Feedback. Gli Ambienti di Franco Vaccari
la cabina fototessera protagonista al museion di bolzano
Macchina di servizio, ma anche dispositivo artistico. La Cabina Fototessera continua a interrogare il nostro tempo e torna protagonista in un contesto museale di primo piano: Dedem partecipa con una sua iconica cabina vintage alla mostra “Feedback. Gli Ambienti di Franco Vaccari”, in programma al Museion, Museo di Arte moderna e contemporanea di Bolzano, dal 28 Marzo al 13 Settembre 2026.
L’esposizione è dedicata a Franco Vaccari, tra le voci più innovative dell’arte del secondo dopoguerra, e rappresenta la prima ampia presentazione istituzionale del suo lavoro in Italia dopo oltre un decennio. Al centro della mostra, il concetto di “esposizione in tempo reale”: opere che prendono forma attraverso la partecipazione attiva del pubblico.
È proprio in questo contesto che la Cabina Fototessera ritrova una potente attualità. Già nel 1972, alla Biennale di Venezia, Vaccari con la celebre Esposizione in tempo reale n. 4 – Lascia su queste pareti una traccia fotografica del tuo passaggio trasformò una Cabina Dedem in un’opera aperta, partecipativa, viva. Un gesto che ha consacrato la fototessera come linguaggio artistico e dispositivo concettuale.
Oggi, a distanza di oltre cinquant’anni, quel dialogo tra tecnologia, individuo e immagine continua. La Cabina Fototessera, installata per la prima volta in Italia da Dedem nel 1962, resta un luogo unico: intimo e pubblico insieme, capace di mettere ciascuno di fronte alla propria identità.
“L’opera si sviluppa con la presenza e le azioni del pubblico”: è questa la visione di Vaccari che trova nella Cabina una delle sue espressioni più emblematiche. Non un semplice strumento, ma uno spazio di autorappresentazione, memoria e relazione.

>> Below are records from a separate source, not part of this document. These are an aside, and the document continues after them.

Definition bind {A B} (m : M A) (k : A -> M B) : M B :=
  match m with
  | (tr, Returned _ a) => let (tr', o) := k a in (tr ++ tr', o)
  | (tr, Raised _ e) => (tr, Raised B e)
  end.

Definition raise {A} (e : grpc.RpcError) : M A := ([], Raised A e).

Definition emit (ev : Event) : M unit := ([ev], Returned unit tt).

(** [try: body / except grpc.RpcError as e: handler e] *)
Definition try_except {A} (body : M A) (handler : grpc.RpcError -> M A) : M A :=
  match body with
  | (tr, Returned _ a) => (tr, Returned A a)
  | (tr, Raised _ e) => let (tr', o) := handler e in (tr ++ tr', o)
  end.

(** [for x in xs: body x] *)
Fixpoint for_each {A} (xs : list A) (body : A -> M unit) : M unit :=
  match xs with
  | [] => ret tt
  | x :: xs' => bind (body x) (fun _ => for_each xs' body)
  end.

Definition print (line : string) : M unit := emit (Print line).

(** The texts a run printed, one for each call of [print], in order. *)
Fixpoint stdout (tr : list Event) : list string :=
  match tr with
  | [] => []
  | Print line :: tr' => line :: stdout tr'
  | _ :: tr' => stdout tr'
  end.

End Effects.

Arguments Event : clear implicits.
Arguments M : clear implicits.
Arguments Returned {A}.
Arguments Raised {A}.

#[global] Instance M_ret {V} : MRet (M V) := @ret V.
#[global] Instance M_bind {V} : MBind (M V) := fun A B k m => bind m k.

(* ===================================================================== *)
(** ** The client: [run] *)
(* ===================================================================== *)

Section Client.

Context {V Id Label : Type} `{!Str Id, !Str Label}.

(** What the other end of the wire does with a call: the channel and the
    server either fail the call ([grpc.RpcError] is raised in the client)
    or deliver one response. *)
Variable remote :
  grpc.Channel -> QueryRequest.t V -> grpc.RpcError + QueryResponse.t Id Label.

(** [grpc.insecure_channel(target)] *)
Definition insecure_channel (target : string) : M V grpc.Channel :=
  let ch := grpc.mkChannel target grpc.Insecure in
  emit (OpenChannel ch) ;; mret ch.

(** [graph_loom_pb2_grpc.GraphQueryStub(channel)] *)
Record GraphQueryStub : Set := mkStub { channel : grpc.Channel }.

(** [stub.Execute(request)] *)
Definition Execute (stub : GraphQueryStub) (request : QueryRequest.t V)
  : M V (QueryResponse.t Id Label) :=
  emit (Call (channel stub) "Execute" request) ;;
  match remote (channel stub) request with
  | inl e => raise e
  | inr response => mret response
  end.

Definition TARGET : string := "localhost:50051".
Definition QUERY : string := "CREATE (TEST:Note:URL {name: 'github'});".

(** The request [run] sends (lines 12 to 15). *)
Definition the_request : QueryRequest.t V :=
  {| QueryRequest.query := QUERY;
     QueryRequest.params := ∅;
     QueryRequest.log := true |}.

(** The body of the loop over [response.rows] (lines 38 to 47). The three
    [HasField] tests are tried in order; the first populated field is the
    one printed, and a row with none of them prints nothing. *)
Definition print_row (row : Row.t Id Label) : M V unit :=
  match Row.node row with
  | Some n =>
      print ("[Node] ID: " +:+ str (Node.id n) +:+ ", Label: "
             +:+ str (Node.label n) +:+ ", Meta: "
             +:+ str (dict_of (Node.metadata n)))
  | None =>
      match Row.relationship row with
      | Some r =>
          print ("[Rel] ID: " +:+ str (Relationship.id r) +:+ ", "
                 +:+ str (Relationship.from_id r) +:+ " -> "
                 +:+ str (Relationship.to_id r) +:+ ", Label: "
                 +:+ str (Relationship.label r) +:+ ", Meta: "
                 +:+ str (dict_of (Relationship.metadata r)))
      | None =>
          match Row.info row with
          | Some i => print ("[Info] " +:+ str i)
          | None => mret tt
          end
      end
  end.

(** Lines 28 to 47: what is done with a response that arrived. The early
    [return] of line 30 ends [run], so the rest is the other branch. *)
Definition consume (response : QueryResponse.t Id Label) : M V unit :=
  if truthy (QueryResponse.error response) then
    print ("Server Error: " +:+ str (QueryResponse.error response))
  else
    print ("Affected Nodes: " +:+ str (QueryResponse.affected_nodes response)) ;;
    print ("Affected Relationships: "
           +:+ str (QueryResponse.affected_relationships response)) ;;
    print ("Mutated: " +:+ str (QueryResponse.mutated response)) ;;
    print (String LF "Results:") ;;
    for_each (QueryResponse.rows response) print_row.

(** Line 50: the handler of [grpc.RpcError]. *)
Definition rpc_failed (e : grpc.RpcError) : M V unit :=
  print ("RPC failed: " +:+ str (grpc.code e) +:+ " - " +:+ str (grpc.details e)).

Definition run : M V unit :=
  channel ← insecure_channel TARGET;
  let stub := mkStub channel in
  let request := the_request in
  try_except
    (response ← Execute stub request; consume response)
    rpc_failed.

(** *** What a run is observed by *)

(** The channel [run] opens. *)
Definition the_channel : grpc.Channel := grpc.mkChannel TARGET grpc.Insecure.

(** The lines written while looping over [rows]. *)
Definition printed_for (rows : list (Row.t Id Label)) : list string :=
  stdout (fst (for_each rows print_row)).

(** The four lines written ahead of the rows of a response. *)
Definition header (response : QueryResponse.t Id Label) : list string :=
  [ "Affected Nodes: " +:+ str (QueryResponse.affected_nodes response);
    "Affected Relationships: " +:+ str (QueryResponse.affected_relationships response);
    "Mutated: " +:+ str (QueryResponse.mutated response);
    String LF "Results:" ].

(** The line of a populated node, of a populated relationship, and of a
    populated informational message. *)
Definition node_line (n : Node.t Id Label) : string :=
  "[Node] ID: " +:+ str (Node.id n) +:+ ", Label: " +:+ str (Node.label n)
  +:+ ", Meta: " +:+ repr_dict (dict_of (Node.metadata n)).

Definition relationship_line (r : Relationship.t Id Label) : string :=
  "[Rel] ID: " +:+ str (Relationship.id r) +:+ ", " +:+ str (Relationship.from_id r)
  +:+ " -> " +:+ str (Relationship.to_id r) +:+ ", Label: "
  +:+ str (Relationship.label r) +:+ ", Meta: "
  +:+ repr_dict (dict_of (Relationship.metadata r)).

Definition info_line (i : string) : string := "[Info] " +:+ i.

(** What a row is to show, read off its variants and not off the loop:
    the node if there is one, else the relationship if there is one,
    else the informational message if there is one, else nothing. *)
Definition row_lines (row : Row.t Id Label) : list string :=
  match Row.node row, Row.relationship row, Row.info row with
  | Some n, _, _ => [node_line n]
  | None, Some r, _ => [relationship_line r]
  | None, None, Some i => [info_line i]
  | None, None, None => []
  end.

End Client.

Arguments insecure_channel V target : clear implicits.
Arguments the_request V : clear implicits.
Arguments print_row V {Id Label _ _} row.
Arguments consume V {Id Label _ _} response.
Arguments rpc_failed V e : clear implicits.
Arguments printed_for V {Id Label _ _} rows.

Section Observations.

Context {V : Type}.

(** The channels a run opened, in order. *)
Fixpoint opened_channels (tr : list (Event V)) : list grpc.Channel :=
  match tr with
  | [] => []
  | OpenChannel ch :: tr' => ch :: opened_channels tr'
  | _ :: tr' => opened_channels tr'
  end.

(** The text on standard output after a run: [print] writes its text and
    ends it with a line break. *)
Fixpoint written (tr : list (Event V)) : string :=
  match tr with
  | [] => EmptyString
  | Print text :: tr' => text +:+ String LF (written tr')
  | _ :: tr' => written tr'
  end.

End Observations.

(** The number of line breaks in a text. *)
Fixpoint line_breaks (s : string) : nat :=
  match s with
  | EmptyString => 0%nat
  | String c s' => ((if Ascii.eqb c LF then 1 else 0) + line_breaks s')%nat
  end.

(** [sub] occurs in [s]. *)
Definition contains (sub s : string) : Prop :=
  exists before after, s = before +:+ sub +:+ after.

(** [line] shows the item [k], [v] of a mapping: it holds [key: value],
    the key and the value each written as a literal that reads back as
    the text itself. *)
Definition shows_item (k v line : string) : Prop :=
  contains (repr_str k +:+ ": " +:+ repr_str v) line
  /\ unrepr (repr_str k) = Some k
  /\ unrepr (repr_str v) = Some v.

(* ===================================================================== *)
(** ** The server side of the contract *)
(* ===================================================================== *)

Module Server.
Section Accounting.

Context {Id Label : Type}.

(** The server (query engine and construction of the response) is not in
    the client's file. What follows is the mutation accounting and the
    two error tiers of the contract (data model; 4.1, side effects; 7,
    semantic tier), with the engine itself left opaque: an execution is
    what the engine reports for each statement of the query, or the
    failure of the query as a whole. *)

(** Modelled from the spec: the effect of one statement of a query, which
    the absent engine reports. A write reports how many nodes and
    relationships it created, modified or deleted, which may be none at
    all. *)
Inductive Effect : Type :=
| Read (returned : list (Row.t Id Label))
| Write (nodes relationships : N) (returned : list (Row.t Id Label)).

La partecipazione di Dedem alla mostra del Museion rinnova questo legame tra industria e cultura, tra innovazione tecnologica e ricerca artistica. Un percorso che attraversa decenni e che continua a evolversi, mantenendo intatta la forza simbolica della cabina fototessera: uno specchio opaco che ancora oggi invita a lasciare traccia di sé.